- WORK INSTRUCTION -
Both the line with "dispatchers : gmap" and the line with "obj_name (fst service)" in the records below must appear in the output, along with every line between them, exactly and with nothing added.

________________

Lemma kd_progress key kd : kd_live key kd -> (0 < kd_weight kd)%nat ->
  (exists l kd', kd_step vars false kd l = Some kd' /\ (kd_weight kd' < kd_weight kd)%nat) \/
  (exists t r kd', kn_Dispatch_answer t kd = Some (r, kd')).
Proof.
  intros ([_ Hq] & _) Hw. unfold kd_weight in Hw. rewrite Hq in Hw. cbn in Hw.
  destruct (msum_pos kn_weight (kn_goroutines kd)) as (t & g & Et & _); [lia|].
  assert (forall g', (kn_weight g' < kn_weight g)%nat -> (kd_weight (kn_set_goroutine t (Some g') kd) < kd_weight kd)%nat) as Hl.
  { intros g' H. unfold kd_weight. cbn. pose proof (goroutine_lighter kn_weight _ t g g' Et H). lia. }
  destruct g as [req|req dl|r].
  - left. exists (KnStart t 0). unfold kd_step, kn_step, kn_Dispatch_start. cbn [kn_own_step]. rewrite Et.
    eexists. split; [reflexivity|]. apply Hl. simpl. lia.
  - left. exists (KnExecuted t (some_execution (kn_executor kd))). unfold kd_step, kn_step, kn_Dispatch_executed.
    cbn [kn_own_step]. rewrite Et.
    assert (exists r, executor_Execute (kn_executor kd) (some_execution (kn_executor kd)) req = Some r) as [r ->]
      by (destruct (kn_executor kd); simpl; eauto).
    eexists. split; [reflexivity|]. apply Hl. simpl. lia.
  - right. exists t, r. unfold kn_Dispatch_answer. rewrite Et. by eexists.
Qed.
Lemma kd_busy_weight i kd : (kn_busy i kd <= kd_weight kd)%nat.
Proof. apply busy_le_weight. intros g. unfold kn_serves. case_decide; destruct g; simpl; lia. Qed.
End Services.

#[export] Instance service_dispatcher_laws : RequestDispatcherLaws KnServiceDispatcher kn_label.
Proof.
  pose proof initial_backend_vars as vars. split.
  - intros vars' c d l d'. apply kd_step_conserves.
  - intros req d d'. apply (kd_receive_ok vars).
  - intros t d r d'. apply (kd_answer_ok vars).
  - intros key d [H _]. exact H.
  - intros key vars' d l d'. apply kd_live_step.
  - intros key req d d'. apply (kd_live_receive vars).
  - intros key t d r d'. apply (kd_live_answer vars).
  - intros key req d. apply kd_receives.
  - intros t d r d'. apply kd_answer_lighter, vars.
  - intros key vars' d. apply kd_progress.
  - intros i d. apply kd_busy_weight.
Qed.

Lemma new_kd_live vars NewClient target timeout url kd :
  NewKnServiceDispatcher vars NewClient target timeout url = Ok kd -> forall key, kd_live key kd.
Proof.
  unfold NewKnServiceDispatcher. intros (e & _ & [= <-])%res_bind_ok key.
  split; [split; [intros t _; apply lookup_empty|done]|]. split; [done|]. split; [by constructor|apply map_Forall_empty].
Qed.
(** Set-up and start, and the same once the autoscaler runs. *)
Definition launching (asFramework asConfigPath : string) : res k8sGateway :=
  g ← NewK8sGateway ReadFile Unmarshal timeout asFramework asConfigPath;
  g ← SetUpWithManager emptyQueue (Ok targets) g;
  Ok (Start now g).
Definition launch (asFramework asConfigPath : string) : res k8sGateway :=
  g ← launching asFramework asConfigPath; Ok (autoscaler_Run g).

(** The gateway that comes out of the set-up, for an autoscaler [a]. *)
Definition launched (a : AS) (f : autoscaler_fn) : k8sGateway :=
  let st := foldl register_target (newGatewayImpl None, ∅) targets in
  autoscaler_Run (Start now (mkK8s (set_owner (Some a) (fst st)) timeout (snd st) (Some f))).

Lemma launch_created asFramework asConfigPath text c :
  asConfigPath <> "" -> ReadFile asConfigPath = Ok text -> Unmarshal text = Ok c -> configured asFramework c ->
  exists a f, launch asFramework asConfigPath = Ok (launched a f) /\
    run_autoscaler_fn emptyQueue f (KeyFromObject <$> targets) = Ok a /\
    f = (if decide (asFramework = "kpa") then NewKPA (Some c) else NewOneTime (Some c)).
Proof.
  intros Hp Hr Hu Hc. unfold launch, launching, NewK8sGateway, NewAutoscalerConfigFrom. rewrite decide_False by done.
  rewrite Hr. simpl. rewrite Hu. simpl.
  set (f := if decide (asFramework = "kpa") then NewKPA (Some c) else NewOneTime (Some c)).
  assert ((if decide (asFramework = "kpa") then Some (NewKPA (Some c))
    else if decide (asFramework = "one-time") then Some (NewOneTime (Some c)) else None) = Some f /\
    exists a, run_autoscaler_fn emptyQueue f (KeyFromObject <$> targets) = Ok a) as [-> [a Hf]].
  { destruct Hc as [-> |[-> [cfg Hcfg]]]; simpl; (split; [reflexivity|]); eexists; simpl; rewrite ?Hcfg; reflexivity. }
  exists a, f. split; [|done]. unfold launched, SetUpWithManager. simpl.
  destruct (foldl register_target (newGatewayImpl None, ∅) targets) as [i ds]. by rewrite Hf.
Qed.
Lemma launch_configured asFramework asConfigPath text c :
  asConfigPath <> "" -> ReadFile asConfigPath = Ok text -> Unmarshal text = Ok c -> configured asFramework c ->
  exists a f, launch asFramework asConfigPath = Ok (launched a f) /\
    accepting (list_to_set (KeyFromObject <$> targets)) (run_autoscaler a).
Proof.
  intros Hp Hr Hu Hc. destruct (launch_created _ _ _ _ Hp Hr Hu Hc) as (a & f & Hl & Hf & _).
  exists a, f. split; [done|]. by eapply created_accepting.
Qed.

Lemma launched_ready a f :
  ready_for (KeyFromObject <$> targets) (impl (launched a f)) /\ owner (impl (launched a f)) = Some (run_autoscaler a) /\
  dom (dispatchers (launched a f)) = list_to_set (KeyFromObject <$> targets).
Proof. apply (start_ready now targets (newGatewayImpl None) (Some a) timeout (Some f)), newGatewayImpl_fresh. Qed.

Lemma launched_doms a f :
  let keys : gset string := list_to_set (KeyFromObject <$> targets) in
  let g := launched a f in
  dom (externalInputs (impl g)) = keys /\ dom (internalInputBuffers (impl g)) = keys /\
  dom (internalOutputBuffers (impl g)) = keys /\ dom (relays (impl g)) = keys /\
  map_Forall (fun _ pd => pd = NewPodDispatcher) (dispatchers g).
Proof.
  intros keys g. destruct (launched_ready a f) as (_ & _ & Hd). fold g in Hd. subst g. unfold launched, autoscaler_Run, Start in *.
  cbn [impl dispatchers] in *.
  destruct (register_all_dom targets (newGatewayImpl None) ∅) as (D1 & D2 & D3).
  destruct (register_all targets (newGatewayImpl None) ∅) as (_ & Hr & _).
  pose proof (register_new targets (newGatewayImpl None) ∅ (map_Forall_empty _)) as Hn.
  destruct (foldl register_target (newGatewayImpl None, ∅) targets) as [i ds]. cbn [fst snd] in *.
  destruct (start_all now (elements (dom ds)) (set_owner (Some a) i)) as (_ & _ & J3 & J4 & J5 & _).
  pose proof (start_all_dom now (elements (dom ds)) (set_owner (Some a) i)) as J6.
  set (i2 := foldl _ (set_owner (Some a) i) _) in *. cbn. rewrite J3, J4, J5, J6, Hd, list_to_set_elements_L. cbn.
  rewrite D1, D2, D3, Hr. cbn. rewrite !dom_empty_L, !(left_id_L ∅ (∪)). done.
Qed.

(** A gateway that is started while its autoscaler does not run yet. *)
Lemma autoscaler_not_started c path text g : ReadFile path = Ok text -> Unmarshal text = Ok c -> path <> "" ->
  is_Some (Knative c) -> launching "kpa" path = Ok g ->
  forall t req, onReqIn t (owner (impl g)) req = Panic "autoscaler not started".
Proof.
  intros Hr Hu Hp [cfg Hc]. unfold launching, NewK8sGateway, NewAutoscalerConfigFrom. rewrite decide_False, Hr by done. simpl.
  rewrite Hu. unfold SetUpWithManager. simpl. destruct (foldl register_target (newGatewayImpl None, ∅) targets) as [i ds].
  rewrite Hc. simpl. intros [= <-] t req. unfold Start. cbn [impl dispatchers].
  match goal with |- context [foldl _ (set_owner ?a i) ?l] => by destruct (start_all now l (set_owner a i)) as (_ & -> & _) end.
Qed.

(** C31. Setting up the Kubernetes gateway.  With a configuration file that
    has the framework's section the started gateway is ready for every listed
    deployment: empty registered channels, a running relay, a dispatcher, and,
    once its goroutine has run, an autoscaler that accepts its requests;
    before, the knative one panics for any request.  With an empty configuration
    path, which is the default, set-up dereferences a nil configuration and
    panics for both frameworks; and with an unknown framework name it
    succeeds without an autoscaler, so that the relay panics on the first
    request it accepts. *)
Theorem k8s_setup asFramework asConfigPath text c :
  (asConfigPath = "" -> valid_framework asFramework ->
     launch asFramework asConfigPath = Panic nil_dereference) /\
  (asConfigPath <> "" -> ReadFile asConfigPath = Ok text -> Unmarshal text = Ok c ->
   configured asFramework c ->
     exists g, launch asFramework asConfigPath = Ok g /\
       ready_for (KeyFromObject <$> targets) (impl g) /\
       dom (dispatchers g) = list_to_set (KeyFromObject <$> targets) /\
       (forall req t, Target req ∈ KeyFromObject <$> targets -> is_ok (onReqIn t (owner (impl g)) req) = true) /\
       exists g0, launching asFramework asConfigPath = Ok g0 /\ g = autoscaler_Run g0 /\
         (asFramework = "kpa" -> forall req t, onReqIn t (owner (impl g0)) req = Panic "autoscaler not started")) /\
  (asConfigPath = "" -> ~ valid_framework asFramework ->
     exists g, launch asFramework asConfigPath = Ok g /\
       ready_for (KeyFromObject <$> targets) (impl g) /\
       forall g' key req rest q t, relays g' !! key = relays (impl g) !! key -> owner g' = owner (impl g) ->
         key ∈ KeyFromObject <$> targets -> Target req = key ->
         externalInputs g' !! key = Some (req :: rest) -> internalInputBuffers g' !! key = Some q ->
         relay_request (onReqIn t) key t g' = Some (Panic nil_dereference)).
Proof.
  split; [|split].
  - unfold launch, launching, NewK8sGateway, NewAutoscalerConfigFrom. intros -> Hf. rewrite decide_True by done. simpl.
    destruct Hf as [-> | ->]; cbn [decide]; unfold SetUpWithManager; simpl;
      by destruct (foldl register_target _ _).
  - intros Hp Hr Hu Hc. destruct (launch_configured _ _ _ _ Hp Hr Hu Hc) as (a & f & Hl & Ha).
    destruct (launched_ready a f) as (R1 & R2 & R3). exists (launched a f). split; [exact Hl|]. split; [exact R1|].
    split; [exact R3|]. split.
    { intros req t Ht. rewrite R2. destruct (accepting_in _ _ t req Ha) as (a' & -> & _); [by apply elem_of_list_to_set|done]. }
    unfold launch in Hl. apply res_bind_ok in Hl as (g0 & Hl & Hg). exists g0. split; [exact Hl|]. split; [congruence|].
    intros ->. destruct Hc as [Hc|[_ Hc]]; [done|]. intros req t.
    exact (autoscaler_not_started c asConfigPath text g0 Hr Hu Hp Hc Hl t req).
  - unfold launch, launching, NewK8sGateway, NewAutoscalerConfigFrom. intros -> Hf. rewrite decide_True by done. simpl. unfold valid_framework in Hf.
    rewrite !decide_False by tauto. unfold SetUpWithManager. simpl.
    pose proof (start_ready now targets (newGatewayImpl None) None timeout None (newGatewayImpl_fresh None)) as Hst.
    pose proof (register_all targets (newGatewayImpl None) ∅) as (_ & _ & Ho & _).
    destruct (foldl register_target (newGatewayImpl None, ∅) targets) as [i ds]. simpl.
    assert (set_owner None i = i) as Hi by (simpl in Ho; destruct i; simpl in *; by rewrite Ho).
    cbn [fst snd] in Hst. rewrite Hi in Hst. destruct Hst as (R1 & R2 & _).
    eexists. split; [reflexivity|]. split; [exact R1|].
    intros g' key req rest q t Hrel Hown Hk Ht He Hq. destruct R1 as [_ R1]. destruct (R1 key Hk) as (_ & _ & _ & [v Hv]).
    unfold relay_request. rewrite Hrel, Hv, He, Hq, decide_True by done. rewrite Hown, R2. done.
Qed.
End Setup.

End Gateway.
End K8s.

(** * knative.go *)
Module KnativeGateway.
Section Gateway.
Context (vars : BackendVars) (NewClient : string -> res unit).

Record knativeGateway := mkKnative {
  impl : gatewayImpl unit;
  dispatchTimeout : duration;
  dispatchers : gmap string KnServiceDispatcher
}.
Definition onReqIn (a : unit) (req : Request) : res unit := Ok a.
Definition onReqOut (a : unit) (r : Response) : res unit := Ok a.

Definition NewKnativeGateway (timeout : duration) : knativeGateway := mkKnative (newGatewayImpl tt) timeout ∅.

(** A Knative service: its object and [Status.URL.String()]. *)
Definition register_service (g : knativeGateway) (service : Object * string) : res knativeGateway :=
  let key := KeyFromObject (fst service) in
  kd ← wrap_err ("failed to create knative service dispatcher for " +:+ obj_namespace (fst service) +:+ "/" +:+
                   obj_name (fst service) +:+ " (" +:+ snd service +:+ "): ")
         (NewKnServiceDispatcher vars NewClient key (dispatchTimeout g) (snd service));
  Ok (mkKnative (register key (impl g)) (dispatchTimeout g) (<[key := kd]> (dispatchers g))).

________________

- SOLUTION FOR THIS EXERCISE -
  dispatchers : gmap string KnServiceDispatcher
}.
Definition onReqIn (a : unit) (req : Request) : res unit := Ok a.
Definition onReqOut (a : unit) (r : Response) : res unit := Ok a.

Definition NewKnativeGateway (timeout : duration) : knativeGateway := mkKnative (newGatewayImpl tt) timeout ∅.

(** A Knative service: its object and [Status.URL.String()]. *)
Definition register_service (g : knativeGateway) (service : Object * string) : res knativeGateway :=
  let key := KeyFromObject (fst service) in
  kd ← wrap_err ("failed to create knative service dispatcher for " +:+ obj_namespace (fst service) +:+ "/" +:+
                   obj_name (fst service) +:+ " (" +:+ snd service +:+ "): ")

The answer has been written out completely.